Hormones 101: educational physiology
This is educational physiology — not a discussion of therapy. Any treatment decisions belong with a provider.
Estrogen (estradiol is the main form) is produced primarily by the ovaries in the reproductive years. It regulates the menstrual cycle and has receptors throughout the body — brain, bone, skin, blood vessels, urinary tract. Its decline in the transition explains why so many organ systems are affected.
Progesterone is produced after ovulation and prepares the uterine lining. In perimenopause, ovulation becomes less consistent, so progesterone patterns become erratic. Progesterone also produces a calming metabolite (allopregnanolone) that acts on GABA receptors — one biological reason anxiety often rises when its production drops.
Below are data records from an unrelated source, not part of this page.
Lemma ack_not_resumed_witness :
  exists s' g' e',
    bcd_handler_request_response full_pipe sample_invoke all_succeed (stopping_kernel 0) None 40
      new_session (PipeEnd 0 sample_bytes []) 0%nat sample_metadata = Some (AwaitWrite s' g', e') /\
    state s' = BCD_SESSION_READING.
Proof.
  destruct (bcd_handler_request_response full_pipe sample_invoke all_succeed (stopping_kernel 0) None 40
      new_session (PipeEnd 0 sample_bytes []) 0%nat sample_metadata) as [[h e']|] eqn:E;
    [|vm_compute in E; discriminate E].
  assert (exists s' g', h = AwaitWrite s' g') as (s' & g' & ->)
    by (vm_compute in E; injection E as <- _; do 2 eexists; reflexivity).
  exists s', g', e'. split; [reflexivity|].
  exact (proj1 (ack_not_resumed full_pipe sample_invoke all_succeed (stopping_kernel 0) None 40
    new_session (PipeEnd 0 sample_bytes []) 0%nat sample_metadata s' g' e' E eq_refl)).
Defined.
(* ===== verification/BcdEvents.v ===== *)
(** * The event loop of the bcd monitor (src/external/bcd/bcd-amalgamated.c)

    Events, the ready list, the four event handlers and [bcd_io_enter] on epoll. Events
    live in a store by address; the ready list is the list of addresses the intrusive queue
    holds, and an event is also marked when it is in the queue. A handler that ends the
    monitor ends the loop. [None] is undefined behaviour, a use of a destroyed event
    above all, or a loop of a session that has not ended. *)

From stdpp Require Import gmap.
From S2P Require Import Prelude.
From S2P Require Import Memory.
From S2P Require Import BcdMeta.
From S2P Require Import BcdTracer.
From S2P Require Import BcdChannel.
From S2P Require Import BcdSession.

(** ** Events *)

Definition EPOLLIN : Z := 0x1.
Definition EPOLLOUT : Z := 0x4.
Definition EPOLLERR : Z := 0x8.
Definition EPOLLRDHUP : Z := 0x2000.
Definition EPOLLET : Z := 0x80000000.

Definition BCD_IO_EVENT_READ : Z := Z.lor EPOLLIN EPOLLET.
Definition BCD_IO_EVENT_WRITE : Z := Z.lor EPOLLOUT EPOLLET.
Definition BCD_IO_EVENT_CLOSE : Z := EPOLLRDHUP.

(** The handler of an event with its payload: [bcd_io_listener_accept],
    [bcd_handler_request_response], [bcd_handler_sb], [bcd_handler_fatal]. *)
Inductive event_handler :=
| Accept
| Client (s : bcd_session)
| Watch
| Fatal.

Record bcd_io_event := Event {
  fd : Z; mask : Z; handler : event_handler; in_ready_list : bool
}.

Definition bcd_io_event_unset (ev : bcd_io_event) (m : Z) : bcd_io_event :=
  Event (fd ev) (Z.ldiff (mask ev) m) (handler ev) (in_ready_list ev).
Definition event_set (ev : bcd_io_event) (m : Z) : bcd_io_event :=
  Event (fd ev) (Z.lor (mask ev) m) (handler ev) (in_ready_list ev).
Definition set_ready (ev : bcd_io_event) (b : bool) : bcd_io_event :=
  Event (fd ev) (mask ev) (handler ev) b.
Definition set_session (ev : bcd_io_event) (s : bcd_session) : bcd_io_event :=
  Event (fd ev) (mask ev) (Client s) (in_ready_list ev).
Definition bcd_io_event_has_error (ev : bcd_io_event) : bool :=
  bool_decide (Z.land (mask ev) EPOLLERR <> 0).

(** What [accept] answers: an error, or a connection with the answers of the calls that
    follow: [fcntl] ([errno] when it fails), [malloc] of the event, [epoll_ctl]. *)
Inductive arrival (D : descriptor) :=
| AcceptError (errno : Z)
| Connection (fd : Z) (link : dstate D) (prepare : option Z) (event : option Z) (watched : bool).
Arguments AcceptError {D}.
Arguments Connection {D}.

(** The monitor: events by address, the ready list, the other ends of the open descriptors,
    the connections that wait at the listener, the metadata. *)
Record monitor (D : descriptor) := Monitor {
  events : gmap Z bcd_io_event;
  ready : list Z;
  links : gmap Z (dstate D);
  arrivals : list (arrival D);
  meta : metadata
}.
Arguments Monitor {D}.
Arguments events {D}.
Arguments ready {D}.
Arguments links {D}.
Arguments arrivals {D}.
Arguments meta {D}.

(** The monitor goes on, or has ended: by [bcd_child_exit], or with the tracer. *)
Inductive outcome (D : descriptor) :=
| Going (w : monitor D)
| Stopped (finish : tracer_end).
Arguments Going {D}.
Arguments Stopped {D}.

Section Loop.
Context {D : descriptor} {K : kernel}.
Context (cf : invoke) (al : allocations) (malloc : option Z) (kst : kstate K) (fuel : nat).

Definition with_events (w : monitor D) (evs : gmap Z bcd_io_event) (l : list Z) : monitor D :=
  Monitor evs l (links w) (arrivals w) (meta w).

Definition update_event (w : monitor D) (p : Z) (ev : bcd_io_event) : monitor D :=
  with_events w (<[p := ev]> (events w)) (ready w).

(** ** The ready list *)

Definition bcd_io_event_add_to_ready_list (w : monitor D) (p : Z) : option (monitor D) :=
  ev ← events w !! p;
  if in_ready_list ev then Some w
  else Some (with_events w (<[p := set_ready ev true]> (events w)) (ready w ++ [p])).

Definition bcd_io_event_remove_from_ready_list (w : monitor D) (p : Z) : option (monitor D) :=
  ev ← events w !! p;
  if in_ready_list ev then
    Some (with_events w (<[p := set_ready ev false]> (events w)) (filter (fun q => q <> p) (ready w)))
  else Some w.

(** [bcd_io_event_destroy] frees the event whether or not it is in the queue. *)
Definition bcd_io_event_destroy (w : monitor D) (p : Z) : option (monitor D) :=
  _ ← events w !! p;
  Some (with_events w (delete p (events w)) (ready w)).

(** ** The handlers *)

Definition set_links (w : monitor D) (ls : gmap Z (dstate D)) : monitor D :=
  Monitor (events w) (ready w) ls (arrivals w) (meta w).
Definition set_arrivals (w : monitor D) (l : list (arrival D)) : monitor D :=
  Monitor (events w) (ready w) (links w) l (meta w).
Definition set_meta (w : monitor D) (g : metadata) : monitor D :=
  Monitor (events w) (ready w) (links w) (arrivals w) g.

Definition bcd_io_fd_close (w : monitor D) (f : Z) : monitor D :=
  set_links w (delete f (links w)).

(** [bcd_io_event_create] and [bcd_handler_accept]: the new event watches the descriptor and
    is ready, or is destroyed when [epoll_ctl] fails. *)
Definition bcd_handler_accept (w : monitor D) (p f : Z) (watched : bool) : option (monitor D) :=
  let w := update_event w p (Event f 0 (Client new_session) false) in
  if watched then bcd_io_event_add_to_ready_list w p else bcd_io_event_destroy w p.

(** The loop of [bcd_io_listener_accept]. *)
Fixpoint accept_loop (p : Z) (l : list (arrival D)) (w : monitor D) : option (monitor D) :=
  match l with
  | [] => (* EAGAIN *) bcd_io_event_remove_from_ready_list (set_arrivals w []) p
  | AcceptError errno :: l =>
      if decide (errno = EAGAIN) then bcd_io_event_remove_from_ready_list (set_arrivals w l) p
      else Some (set_arrivals w l)
  | Connection f link prepare event watched :: l =>
      let w := set_links w (<[f := link]> (links w)) in
      match prepare with
      | Some errno =>
          if decide (errno = EAGAIN) then bcd_io_event_remove_from_ready_list (set_arrivals w l) p
          else Some (set_arrivals w l)
      | None =>
          match event with
          | None => accept_loop p l (bcd_io_fd_close w f)
          | Some q => w ← bcd_handler_accept w q f watched; accept_loop p l w
          end
      end
  end.

Definition bcd_io_listener_accept (p : Z) (w : monitor D) : option (monitor D) :=
  accept_loop p (arrivals w) w.

(** [bcd_child_exit(EXIT_FAILURE)] behind the report of a fatal error. *)
Definition child_exit : outcome D := Stopped (Exited 1 []).

(** [bcd_handler_request_response] on the event of a client: what it does to the event. *)
Definition handle_client (p : Z) (ev : bcd_io_event) (s : bcd_session) (w : monitor D) :
    option (outcome D) :=
  link ← links w !! fd ev;
  '(h, link) ← bcd_handler_request_response D cf al K malloc fuel s link kst (meta w);
  let w := set_links w (<[fd ev := link]> (links w)) in
  match h with
  | AwaitRead s g =>
      let w := update_event (set_meta w g) p (bcd_io_event_unset (set_session ev s) BCD_IO_EVENT_READ) in
      w ← bcd_io_event_remove_from_ready_list w p; Some (Going w)
  | AwaitWrite s g =>
      let w := update_event (set_meta w g) p (bcd_io_event_unset (set_session ev s) BCD_IO_EVENT_WRITE) in
      w ← bcd_io_event_remove_from_ready_list w p; Some (Going w)
  | Ready s g => Some (Going (update_event (set_meta w g) p (set_session ev s)))
  | Closed g =>
      let w := bcd_io_fd_close (set_meta w g) (fd ev) in
      w ← bcd_io_event_remove_from_ready_list w p;
      w ← bcd_io_event_destroy w p;
      Some (Going w)
  | Died _ _ => Some child_exit
  | Ended finish => Some (Stopped finish)
  end.

Definition handle_sb (p : Z) (ev : bcd_io_event) (w : monitor D) : option (outcome D) :=
  if bcd_io_event_has_error ev then Some child_exit
  else w ← bcd_io_event_remove_from_ready_list w p; Some (Going w).

(** [bcd_handler_fatal] reads one byte. *)
Definition handle_fatal (p : Z) (ev : bcd_io_event) (w : monitor D) : option (outcome D) :=
  link ← links w !! fd ev;
  let '(r, link) := sys_read D link 1 in
  let w := set_links w (<[fd ev := link]> (links w)) in
  let '(n, errno) := match r with inl errno => (-1, errno) | inr bs => (zlen bs, 0) end in
  h ← bcd_handler_fatal cf al K fuel n errno kst (meta w);
  match h with
  | None => w ← bcd_io_event_remove_from_ready_list w p; Some (Going w)
  | Some finish => Some (Stopped finish)
  end.

(** [curr_event->handler(curr_event)]. *)
Definition call_handler (p : Z) (w : monitor D) : option (outcome D) :=
  ev ← events w !! p;
  match handler ev with
  | Accept => w ← bcd_io_listener_accept p w; Some (Going w)
  | Client s => handle_client p ev s w
  | Watch => handle_sb p ev w
  | Fatal => handle_fatal p ev w
  end.

(** ** Dispatch *)

(** [TAILQ_NEXT]. *)
Fixpoint next_of (p : Z) (l : list Z) : option Z :=
  match l with
  | [] => None
  | q :: l => if decide (q = p) then head l else next_of p l
  end.

(** [bcd_io_event_dispatch_ready_list] from [curr] on; the successor is taken before the
    handler is called. The last component is the events whose handler has been called;
    [None] also when [n] calls were not enough. *)
Fixpoint dispatch_from (n : nat) (curr : option Z) (w : monitor D) :
    option (outcome D * list Z) :=
  match curr with
  | None => Some (Going w, [])
  | Some p =>
      match n with
      | O => None
      | S n =>
          let next := next_of p (ready w) in
          o ← call_handler p w;
          match o with
          | Stopped finish => Some (Stopped finish, [p])
          | Going w => '(o, called) ← dispatch_from n next w; Some (o, p :: called)
          end
      end
  end.

Definition bcd_io_event_dispatch_ready_list (n : nat) (w : monitor D) : option (outcome D * list Z) :=
  dispatch_from n (head (ready w)) w.

(** The events [epoll_wait] reports: the masks are merged, the events become ready. *)
Fixpoint mark_ready (reported : list (Z * Z)) (w : monitor D) : option (monitor D) :=
  match reported with
  | [] => Some w
  | (p, m) :: reported =>
      ev ← events w !! p;
      w ← bcd_io_event_add_to_ready_list (update_event w p (event_set ev m)) p;
      mark_ready reported w
  end.

(** How long [epoll_wait] waits: not at all while events are ready, else for ever. *)
Definition epoll_timeout (w : monitor D) : Z := match ready w with [] => -1 | _ => 0 end.

(** [bcd_io_enter] over the answers of [epoll_wait]: [errno], or the reported events. The
    loop ends with an error of [epoll_wait] other than an interruption, with the monitor, or
    when the answers are used up. *)
Inductive loop_end :=
| LoopError (errno : Z) (w : monitor D)
| LoopStopped (finish : tracer_end)
| LoopWaiting (w : monitor D).

Fixpoint bcd_io_enter (n : nat) (waits : list (Z + list (Z * Z))) (w : monitor D) : option loop_end :=
  match waits with
  | [] => Some (LoopWaiting w)
  | inl errno :: waits =>
      if decide (errno = EINTR) then bcd_io_enter n waits w else Some (LoopError errno w)
  | inr reported :: waits =>
      w ← mark_ready reported w;
      '(o, _) ← bcd_io_event_dispatch_ready_list n w;
      match o with
      | Stopped finish => Some (LoopStopped finish)
      | Going w => bcd_io_enter n waits w
      end
  end.

End Loop.

(** ** The invariant of the event loop *)

(** The addresses of the events that the waiting connections will get. *)
Definition arrival_event {D} (a : arrival D) : option Z :=
  match a with Connection _ _ _ (Some q) _ => Some q | _ => None end.
Definition new_events {D} (l : list (arrival D)) : list Z := omap arrival_event l.

(** The queue holds exactly the live events marked as ready, each once. *)
Definition queue_ok (evs : gmap Z bcd_io_event) (l : list Z) : Prop :=
  NoDup l /\ forall p, p ∈ l <-> exists ev, evs !! p = Some ev /\ in_ready_list ev = true.

Record wf_monitor {D} (w : monitor D) : Prop := {
  wm_queue : queue_ok (events w) (ready w);
  wm_new : NoDup (new_events (arrivals w));
  wm_fresh q : q ∈ new_events (arrivals w) -> events w !! q = None
}.

Lemma queue_live evs l p : queue_ok evs l -> p ∈ l -> is_Some (evs !! p).
Proof. intros [_ Hq] (ev & -> & _)%Hq. done. Qed.
(* ===== verification/BcdConfig.v ===== *)
(** * Configuration and credentials of bcd (src/external/bcd/bcd-amalgamated.c)

    The versioned configuration ([bcd_config_init_internal], [bcd_config_assign],
    [bcd_config_from_env]), the signal handlers of [bcd_sigaction], and what the monitor
    does to its own process when it starts: [bcd_chown], [bcd_suid], [bcd_setcomm],
    [bcd_os_oom_adjust]. A string pointer is an option of a string, [None] the null
    pointer; [None] as a result is undefined behaviour. *)

From stdpp Require Import pretty.
From S2P Require Import Prelude.
From S2P Require Import BcdTracer.
From S2P Require Import BcdChannel.
From S2P Require Import Utils.

Abbreviation c_ptr := (option (list byte)) (only parsing).

(** ** The configuration *)

Record bcd_config := Config {
  version : Z; flags : Z; oom_adjust : Z; error_handler : option Z;
  timeout : Z; umask : Z;
  chown_user : c_ptr; chown_group : c_ptr; suid_user : c_ptr; suid_group : c_ptr;
  invoke_path : c_ptr; invoke_kp : c_ptr; invoke_separator : byte; invoke_ks : byte;
  invoke_tp : c_ptr; invoke_output_file : c_ptr;
  ipc_mechanism : Z; us_path : c_ptr; target_cpu : Z;
  monitor_init : option Z; config_request_handler : option Z
}.

Definition BCD_IPC_UNIX_SOCKET : Z := 0.

(** [bcd_config_init_v1]; [handler] is the address of [bcd_error_handler_default]. *)
Definition bcd_config_init_v1 (handler : Z) : bcd_config :=
  {| version := 1; flags := 0; oom_adjust := 1; error_handler := Some handler;
     timeout := 30; umask := 127;
     chown_user := None; chown_group := None; suid_user := None; suid_group := None;
     invoke_path := Some (bytes_of "/opt/backtrace/bin/ptrace");
     invoke_kp := Some (bytes_of "--kv="); invoke_separator := Init.Byte.x2c;
     invoke_ks := Init.Byte.x3a; invoke_tp := Some (bytes_of "--thread=");
     invoke_output_file := None;
     ipc_mechanism := BCD_IPC_UNIX_SOCKET; us_path := None; target_cpu := -1;
     monitor_init := None; config_request_handler := None |}.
FSH (from the pituitary) signals the ovaries to grow follicles. As ovaries respond less consistently, FSH rises. A single FSH measurement isn't a reliable diagnostic in perimenopause because levels swing widely.
LH triggers ovulation. AMH reflects the ovarian follicle pool and helps estimate proximity to menopause without predicting it precisely.
Testosterone is present in women too — produced by ovaries and adrenals in small amounts. It gradually declines with age and is associated with libido, energy, and muscle mass.
The HPO (hypothalamic-pituitary-ovarian) axis is the feedback loop coordinating all of this. Perimenopause is essentially the gradual desynchronization of that loop.